Below are entries; output exactly the lines from the one with "match management_change path" to the one with "(moveRouteWithinGroup i down d)", both included, and nothing else.

[Start of section]

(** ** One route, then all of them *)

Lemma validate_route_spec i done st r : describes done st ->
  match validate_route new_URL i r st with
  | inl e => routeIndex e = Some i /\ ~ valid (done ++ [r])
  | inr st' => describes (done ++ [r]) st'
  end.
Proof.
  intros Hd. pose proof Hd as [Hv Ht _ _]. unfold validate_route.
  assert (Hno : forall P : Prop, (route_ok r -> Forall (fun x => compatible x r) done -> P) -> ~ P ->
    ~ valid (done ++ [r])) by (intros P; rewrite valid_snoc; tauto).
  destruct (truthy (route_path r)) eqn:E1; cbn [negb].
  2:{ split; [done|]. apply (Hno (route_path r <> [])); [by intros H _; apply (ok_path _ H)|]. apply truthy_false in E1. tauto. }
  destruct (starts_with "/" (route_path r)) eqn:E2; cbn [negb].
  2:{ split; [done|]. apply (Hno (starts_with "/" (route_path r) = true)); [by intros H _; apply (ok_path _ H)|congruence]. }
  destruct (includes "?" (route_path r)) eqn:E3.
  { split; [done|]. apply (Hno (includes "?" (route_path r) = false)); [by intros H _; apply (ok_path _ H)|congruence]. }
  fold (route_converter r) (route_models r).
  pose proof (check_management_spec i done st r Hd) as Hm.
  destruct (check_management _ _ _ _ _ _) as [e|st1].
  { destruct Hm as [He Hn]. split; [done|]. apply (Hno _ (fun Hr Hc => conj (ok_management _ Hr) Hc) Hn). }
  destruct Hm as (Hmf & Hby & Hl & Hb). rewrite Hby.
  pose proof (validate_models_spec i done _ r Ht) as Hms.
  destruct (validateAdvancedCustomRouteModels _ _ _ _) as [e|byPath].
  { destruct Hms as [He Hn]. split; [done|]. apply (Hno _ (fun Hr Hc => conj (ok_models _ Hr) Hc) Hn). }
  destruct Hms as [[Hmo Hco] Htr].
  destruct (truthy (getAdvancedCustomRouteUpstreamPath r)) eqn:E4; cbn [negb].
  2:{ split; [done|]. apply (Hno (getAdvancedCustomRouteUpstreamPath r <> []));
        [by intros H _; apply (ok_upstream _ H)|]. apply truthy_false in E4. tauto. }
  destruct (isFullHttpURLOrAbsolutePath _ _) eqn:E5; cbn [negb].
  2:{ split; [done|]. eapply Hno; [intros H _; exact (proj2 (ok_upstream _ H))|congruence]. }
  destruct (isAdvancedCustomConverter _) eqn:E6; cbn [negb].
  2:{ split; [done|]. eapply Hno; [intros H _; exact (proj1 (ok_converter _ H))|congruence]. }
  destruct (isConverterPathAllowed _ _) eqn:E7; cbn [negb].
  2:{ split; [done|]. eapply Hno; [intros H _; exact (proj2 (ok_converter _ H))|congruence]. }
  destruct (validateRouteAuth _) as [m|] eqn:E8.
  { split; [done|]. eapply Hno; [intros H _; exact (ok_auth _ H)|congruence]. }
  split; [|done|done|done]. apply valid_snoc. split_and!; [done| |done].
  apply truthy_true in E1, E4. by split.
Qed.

[End of section]
[Start of section]

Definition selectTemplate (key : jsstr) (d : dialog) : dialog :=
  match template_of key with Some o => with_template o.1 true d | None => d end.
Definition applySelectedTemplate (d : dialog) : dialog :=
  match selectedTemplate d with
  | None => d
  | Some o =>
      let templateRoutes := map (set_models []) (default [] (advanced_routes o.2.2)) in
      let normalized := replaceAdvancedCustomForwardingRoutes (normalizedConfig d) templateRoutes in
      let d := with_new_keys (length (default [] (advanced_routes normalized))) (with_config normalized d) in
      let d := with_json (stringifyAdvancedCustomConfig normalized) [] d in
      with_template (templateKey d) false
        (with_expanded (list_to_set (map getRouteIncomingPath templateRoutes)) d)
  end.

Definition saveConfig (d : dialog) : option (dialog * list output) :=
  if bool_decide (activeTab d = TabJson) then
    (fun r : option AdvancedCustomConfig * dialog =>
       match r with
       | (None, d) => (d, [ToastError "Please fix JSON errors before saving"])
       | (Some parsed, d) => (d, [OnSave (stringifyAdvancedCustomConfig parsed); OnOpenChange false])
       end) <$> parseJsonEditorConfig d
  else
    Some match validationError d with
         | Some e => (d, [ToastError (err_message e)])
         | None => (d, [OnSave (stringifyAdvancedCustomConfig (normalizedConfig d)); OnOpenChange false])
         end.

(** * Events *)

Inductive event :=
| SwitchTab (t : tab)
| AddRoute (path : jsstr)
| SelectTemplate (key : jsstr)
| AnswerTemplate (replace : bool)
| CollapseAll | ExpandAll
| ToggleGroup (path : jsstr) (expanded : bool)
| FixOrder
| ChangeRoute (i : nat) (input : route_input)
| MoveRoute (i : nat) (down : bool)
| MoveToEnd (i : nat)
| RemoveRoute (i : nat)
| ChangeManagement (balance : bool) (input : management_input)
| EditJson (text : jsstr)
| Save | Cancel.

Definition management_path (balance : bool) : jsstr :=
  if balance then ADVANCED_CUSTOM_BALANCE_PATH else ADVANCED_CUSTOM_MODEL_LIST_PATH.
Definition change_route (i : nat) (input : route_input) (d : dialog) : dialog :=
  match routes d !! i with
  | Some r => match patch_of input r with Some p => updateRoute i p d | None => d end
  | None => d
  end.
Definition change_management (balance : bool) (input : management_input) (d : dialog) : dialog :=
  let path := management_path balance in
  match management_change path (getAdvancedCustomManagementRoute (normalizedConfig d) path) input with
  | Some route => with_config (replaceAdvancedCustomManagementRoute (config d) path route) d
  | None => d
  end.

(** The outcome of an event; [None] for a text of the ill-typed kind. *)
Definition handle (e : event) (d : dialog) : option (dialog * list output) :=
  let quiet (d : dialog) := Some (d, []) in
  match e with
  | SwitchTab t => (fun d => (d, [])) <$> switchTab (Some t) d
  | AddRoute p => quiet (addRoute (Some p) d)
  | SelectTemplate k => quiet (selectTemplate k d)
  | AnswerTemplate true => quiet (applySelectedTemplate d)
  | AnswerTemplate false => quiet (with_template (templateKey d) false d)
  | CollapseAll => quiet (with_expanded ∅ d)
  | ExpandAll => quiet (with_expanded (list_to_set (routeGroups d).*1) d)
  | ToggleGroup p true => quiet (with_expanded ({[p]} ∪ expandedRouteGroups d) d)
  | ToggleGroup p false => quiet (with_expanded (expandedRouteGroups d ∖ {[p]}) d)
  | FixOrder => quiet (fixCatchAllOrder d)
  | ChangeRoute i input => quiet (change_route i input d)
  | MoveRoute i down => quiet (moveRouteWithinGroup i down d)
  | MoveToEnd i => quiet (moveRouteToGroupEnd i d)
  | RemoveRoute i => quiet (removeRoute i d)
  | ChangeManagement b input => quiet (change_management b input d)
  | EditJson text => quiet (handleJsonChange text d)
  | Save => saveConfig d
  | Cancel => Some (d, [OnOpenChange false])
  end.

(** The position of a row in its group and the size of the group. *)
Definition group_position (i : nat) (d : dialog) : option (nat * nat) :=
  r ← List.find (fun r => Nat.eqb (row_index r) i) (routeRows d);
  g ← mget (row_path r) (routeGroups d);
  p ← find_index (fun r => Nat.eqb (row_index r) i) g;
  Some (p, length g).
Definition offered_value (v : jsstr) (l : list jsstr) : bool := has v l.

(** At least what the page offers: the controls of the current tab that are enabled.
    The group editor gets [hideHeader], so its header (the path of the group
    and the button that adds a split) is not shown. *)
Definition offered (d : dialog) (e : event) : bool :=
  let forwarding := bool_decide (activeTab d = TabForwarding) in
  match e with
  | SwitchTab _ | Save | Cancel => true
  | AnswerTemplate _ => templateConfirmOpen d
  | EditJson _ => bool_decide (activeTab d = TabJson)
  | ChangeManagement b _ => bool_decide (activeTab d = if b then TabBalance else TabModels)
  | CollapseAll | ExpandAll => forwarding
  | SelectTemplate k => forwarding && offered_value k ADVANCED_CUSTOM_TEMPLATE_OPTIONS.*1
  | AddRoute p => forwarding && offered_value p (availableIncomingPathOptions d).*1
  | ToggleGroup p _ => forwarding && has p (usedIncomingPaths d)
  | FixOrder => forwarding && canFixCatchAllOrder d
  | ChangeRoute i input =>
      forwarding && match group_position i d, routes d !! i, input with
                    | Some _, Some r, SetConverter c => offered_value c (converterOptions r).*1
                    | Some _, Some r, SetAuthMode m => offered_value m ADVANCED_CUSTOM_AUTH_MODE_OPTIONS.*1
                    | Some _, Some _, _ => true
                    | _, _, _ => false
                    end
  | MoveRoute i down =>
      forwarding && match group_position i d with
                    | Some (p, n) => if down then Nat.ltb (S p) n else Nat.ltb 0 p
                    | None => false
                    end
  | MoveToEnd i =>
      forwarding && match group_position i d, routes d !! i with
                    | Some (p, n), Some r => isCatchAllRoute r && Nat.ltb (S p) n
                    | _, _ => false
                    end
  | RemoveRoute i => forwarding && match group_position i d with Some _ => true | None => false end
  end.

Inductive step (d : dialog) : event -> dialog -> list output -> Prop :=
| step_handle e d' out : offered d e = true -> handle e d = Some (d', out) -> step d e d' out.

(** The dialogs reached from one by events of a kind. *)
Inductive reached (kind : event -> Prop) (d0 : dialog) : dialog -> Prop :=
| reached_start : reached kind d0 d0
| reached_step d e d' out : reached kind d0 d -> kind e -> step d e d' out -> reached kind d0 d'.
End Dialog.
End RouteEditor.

[End of section]

[Response to this task]
  match management_change path (getAdvancedCustomManagementRoute (normalizedConfig d) path) input with
  | Some route => with_config (replaceAdvancedCustomManagementRoute (config d) path route) d
  | None => d
  end.

(** The outcome of an event; [None] for a text of the ill-typed kind. *)
Definition handle (e : event) (d : dialog) : option (dialog * list output) :=
  let quiet (d : dialog) := Some (d, []) in
  match e with
  | SwitchTab t => (fun d => (d, [])) <$> switchTab (Some t) d
  | AddRoute p => quiet (addRoute (Some p) d)
  | SelectTemplate k => quiet (selectTemplate k d)
  | AnswerTemplate true => quiet (applySelectedTemplate d)
  | AnswerTemplate false => quiet (with_template (templateKey d) false d)
  | CollapseAll => quiet (with_expanded ∅ d)
  | ExpandAll => quiet (with_expanded (list_to_set (routeGroups d).*1) d)
  | ToggleGroup p true => quiet (with_expanded ({[p]} ∪ expandedRouteGroups d) d)
  | ToggleGroup p false => quiet (with_expanded (expandedRouteGroups d ∖ {[p]}) d)
  | FixOrder => quiet (fixCatchAllOrder d)
  | ChangeRoute i input => quiet (change_route i input d)
  | MoveRoute i down => quiet (moveRouteWithinGroup i down d)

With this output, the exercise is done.